▸ Material for the task:
Lemma amount_field_keeps_syntax_witness :
  reachable (Sample.world_after Sample.keystrokes)
  /\ amount (ui (Sample.world_after Sample.keystrokes)) = str "2.5"
  /\ amount_syntax (amount (ui (Sample.world_after Sample.keystrokes))).
Proof.
  pose proof (world_after_reachable Sample.keystrokes) as Hr.
  split; [exact Hr|]. split; [reflexivity|].
  exact (amount_field_keeps_syntax _ Hr).
Defined.

(** X2.  The selected currency is always the empty string or a key of the
    rate table: it is set to the first key when the document arrives and
    afterwards only to the value of an option.  So a convert action on a
    selected currency always finds its rate. *)
Theorem selected_currency_has_rate (w : world) :
  reachable w ->
  targetCurrency (ui w) <> [] ->
  In (targetCurrency (ui w)) (Object_keys (rates (ui w)))
  /\ exists r,
       own_property (rates (ui w)) (targetCurrency (ui w)) = Some r
       /\ rate_operand (rates (ui w)) (targetCurrency (ui w)) = r.
Proof.
  intros Hr Hne.
  destruct (reachable_well_formed w Hr) as (_ & [E|Hin] & _);
    [contradiction|].
  split; [exact Hin|].
  destruct (own_property_in _ _ Hin) as (r & E).
  exists r. unfold rate_operand. rewrite E. auto.
Qed.

Lemma selected_currency_has_rate_witness :
  reachable (Sample.world_after Sample.session)
  /\ targetCurrency (ui (Sample.world_after Sample.session)) = str "gbp"
  /\ exists r,
       own_property (rates (ui (Sample.world_after Sample.session)))
         (targetCurrency (ui (Sample.world_after Sample.session))) = Some r
       /\ rate_operand (rates (ui (Sample.world_after Sample.session)))
            (targetCurrency (ui (Sample.world_after Sample.session))) = r.
Proof.
  pose proof (world_after_reachable Sample.session) as Hr.
  split; [exact Hr|]. split; [reflexivity|].
  apply (selected_currency_has_rate _ Hr). discriminate.
Defined.

(** X3.  While the fetch is in flight the convert button and the selector
    do nothing, no notification has been raised and there is no result, no
    rate and no selected currency; once it has settled the button works. *)
Theorem nothing_happens_while_loading (w : world) :
  reachable w ->
  (pending w = true ->
   enabled w Ev_click_convert = false
   /\ (forall v, enabled w (Ev_select v) = false)
   /\ alerts w = []
   /\ convertedAmount (ui w) = None
   /\ rates (ui w) = []
   /\ targetCurrency (ui w) = [])
  /\ (pending w = false -> enabled w Ev_click_convert = true).
Proof.
  intros Hr. split; intros P.
  - destruct (reachable_pending w Hr P) as (_ & L & E & R & D & T & C).
    destruct (reachable_well_formed w Hr) as (_ & _ & Al & _).
    cbn [enabled render selector_disabled button_disabled].
    rewrite L. auto 10.
  - destruct (reachable_inv w Hr) as (_ & [(P' & _)|(_ & L)]);
      [congruence|].
    cbn [enabled render button_disabled]. rewrite L. reflexivity.
Qed.

Lemma nothing_happens_while_loading_witness :
  reachable mount
  /\ pending mount = true
  /\ enabled mount Ev_click_convert = false
  /\ alerts mount = [].
Proof.
  split; [apply Reach_mount|]. split; [reflexivity|].
  destruct (proj1 (nothing_happens_while_loading mount Reach_mount) eq_refl)
    as (A & _ & B & _).
  split; [exact A|exact B].
Defined.

(** X4.  After a failed fetch nothing was loaded and no currency can be
    selected, so every convert action is refused: it raises one
    notification and leaves no result, and the error message stays. *)
Theorem no_conversion_after_failure
  (w w' : world) (message : js_string) :
  reachable w ->
  error (ui w) = Some message ->
  step w Ev_click_convert = Some w' ->
  rates (ui w) = []
  /\ (forall v, enabled w (Ev_select v) = false)
  /\ (exists notification, alerts w' = alerts w ++ [notification])
  /\ convertedAmount (ui w') = None
  /\ result_text (render (ui w')) = None
  /\ error (ui w') = Some message.
Proof.
  intros Hr He Hstep.
  destruct (reachable_well_formed w Hr) as (_ & _ & _ & Ie).
  destruct (Ie message He) as (R & T & _).
  destruct (step_inv w w' _ Hstep) as (_ & U & _).
  pose proof (alerts_step w w' _ Hstep) as Al.
  cbn [reaction] in U, Al.
  destruct (handleConvert_fails (ui w) (or_intror T)) as (n & E & _).
  rewrite E in U, Al.
  split; [exact R|]. split.
  { intros v. cbn [enabled render selector_disabled selector_options].
    rewrite R. destruct (loading (ui w)); reflexivity. }
  split; [exists n; exact Al|].
  rewrite U. destruct (ui w) as [a t c rt d l e]. cbn in *. subst.
  repeat split.
Qed.

Lemma no_conversion_after_failure_witness :
  reachable Sample.failed_world
  /\ error (ui Sample.failed_world)
     = Some (str "Network response was not ok. Please try again later.")
  /\ step Sample.failed_world Ev_click_convert
     = Some (Sample.world_after
               [Ev_fetch_settled Sample.http_500; Ev_click_convert])
  /\ convertedAmount
       (ui (Sample.world_after
              [Ev_fetch_settled Sample.http_500; Ev_click_convert])) = None
  /\ exists notification,
       alerts (Sample.world_after
                 [Ev_fetch_settled Sample.http_500; Ev_click_convert])
       = alerts Sample.failed_world ++ [notification].
Proof.
  pose proof (world_after_reachable [Ev_fetch_settled Sample.http_500])
    as Hr.
  assert (S : step Sample.failed_world Ev_click_convert
              = Some (Sample.world_after
                        [Ev_fetch_settled Sample.http_500;
                         Ev_click_convert]))
    by (vm_compute; reflexivity).
  split; [exact Hr|]. split; [reflexivity|]. split; [exact S|].
  destruct (no_conversion_after_failure _ _ _ Hr eq_refl S)
    as (_ & _ & A & C & _).
  split; [exact C|exact A].
Defined.

(** ** The amount field and the amount guard *)

Lemma last_default (A : Type) (l : list A) (a d : A) :
  last (a :: l) d = last l a.
Proof.
  revert a d. induction l as [|b l IH]; intros a d; [reflexivity|].
  change (last (a :: b :: l) d) with (last (b :: l) d).
  rewrite !IH. reflexivity.
Qed.

(** X5.  However many values are offered to the amount field in a row, the
    field ends up holding the last one that matched the pattern, or what
    it held before when none did; rejected values leave no trace and
    nothing else in the state moves. *)
Theorem amount_field_holds_last_accepted
  (values : list js_string) (st : state) :
  typed values st
  = set_state st
      (SetAmount
         (last (filter (regex_test amount_pattern) values) (amount st))).
Proof.
  revert st. induction values as [|v values IH]; intros st.
  - destruct st; reflexivity.
  - unfold typed in *. cbn [fold_left filter]. rewrite IH.
    unfold handleAmountChange.
    destruct (regex_test amount_pattern v).
    + rewrite last_default. destruct st; reflexivity.
    + reflexivity.
Qed.

(** X6.  The filter accepts every prefix of a value it accepts: an
    accepted value can be typed one character at a time, and deleting
    characters from its end never gets stuck. *)
Theorem amount_filter_prefix_closed (s t : js_string) (st : state) :
  handleAmountChange (s ++ t) st = [SetAmount (s ++ t)] ->
  handleAmountChange s st = [SetAmount s].
Proof.
  unfold handleAmountChange.
  destruct (regex_test amount_pattern (s ++ t)) eqn:E; [|discriminate].
  intros _. apply amount_pattern_test_iff in E.
  assert (H : amount_syntax s).
  { remember (s ++ t) as u eqn:Eu.
    destruct E as [ip Hip|ip fp Hip Hfp].
    - subst ip. apply Forall_app in Hip. apply Amount_digits, Hip.
    - apply app_eq_app in Eu.
      destruct Eu as (l & [(-> & _)|(-> & Efp)]).
      + apply Forall_app in Hip. apply Amount_digits, Hip.
      + destruct l as [|c l]; cbn [app] in Efp.
        * rewrite app_nil_r. apply Amount_digits, Hip.
        * injection Efp as <- ->. apply Forall_app in Hfp.
          apply Amount_point; [exact Hip|apply Hfp]. }
  apply amount_pattern_test_iff in H. rewrite H. reflexivity.
Qed.

Lemma amount_filter_prefix_closed_witness :
  handleAmountChange (str "12." ++ str "50") Sample.loaded
  = [SetAmount (str "12." ++ str "50")]
  /\ handleAmountChange (str "12.") Sample.loaded = [SetAmount (str "12.")].
Proof.
  assert (H : handleAmountChange (str "12." ++ str "50") Sample.loaded
              = [SetAmount (str "12." ++ str "50")]) by reflexivity.
  split; [exact H|].
  exact (amount_filter_prefix_closed (str "12.") (str "50") Sample.loaded H).
Defined.

(** A digit or a point is neither white space nor a sign. *)
Lemma amount_char_plain (c : code_unit) :
  is_digit c = true \/ c = 46%N ->
  is_white_space c = false /\ N.eqb c 43 = false /\ N.eqb c 45 = false
  /\ N.eqb c 73 = false.
Proof.
  intros H.
  assert (B : (46 <= c <= 57)%N).
  { destruct H as [H| ->]; [|lia].
    unfold is_digit in H. apply andb_true_iff in H.
    rewrite !N.leb_le in H. lia. }
  unfold is_white_space. cbn [existsb].
  repeat match goal with
         | |- context [N.eqb c ?k] =>
             rewrite (proj2 (N.eqb_neq c k)) by lia
         end.
  auto.
Qed.

(** A string that starts with a digit or a point is read as it stands,
    without a sign. *)
Lemma parseFloat_plain (c : code_unit) (s : js_string) :
  is_digit c = true \/ c = 46%N ->
  parseFloat (c :: s)
  = match parse_unsigned (c :: s) with
    | None => js_NaN
    | Some (m, e) => number_of_decimal false m e
    end.
Proof.
  intros H. destruct (amount_char_plain c H) as (W & P & M & I).
  unfold parseFloat. cbn [trim_start]. rewrite W.
  cbn [split_sign]. rewrite P, M.
  change (starts_with (str "Infinity") (c :: s))
    with (N.eqb 73 c && starts_with (str "nfinity") s).
  rewrite N.eqb_sym, I. reflexivity.
Qed.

▸ Task goal: Could you write out, exactly as they stand, only the lines above that begin at the line with "in a row, the" and stop after the line with "nothing else in the state moves. *)"?

▸ Answer section:
(** X5.  However many values are offered to the amount field in a row, the
    field ends up holding the last one that matched the pattern, or what
    it held before when none did; rejected values leave no trace and
    nothing else in the state moves. *)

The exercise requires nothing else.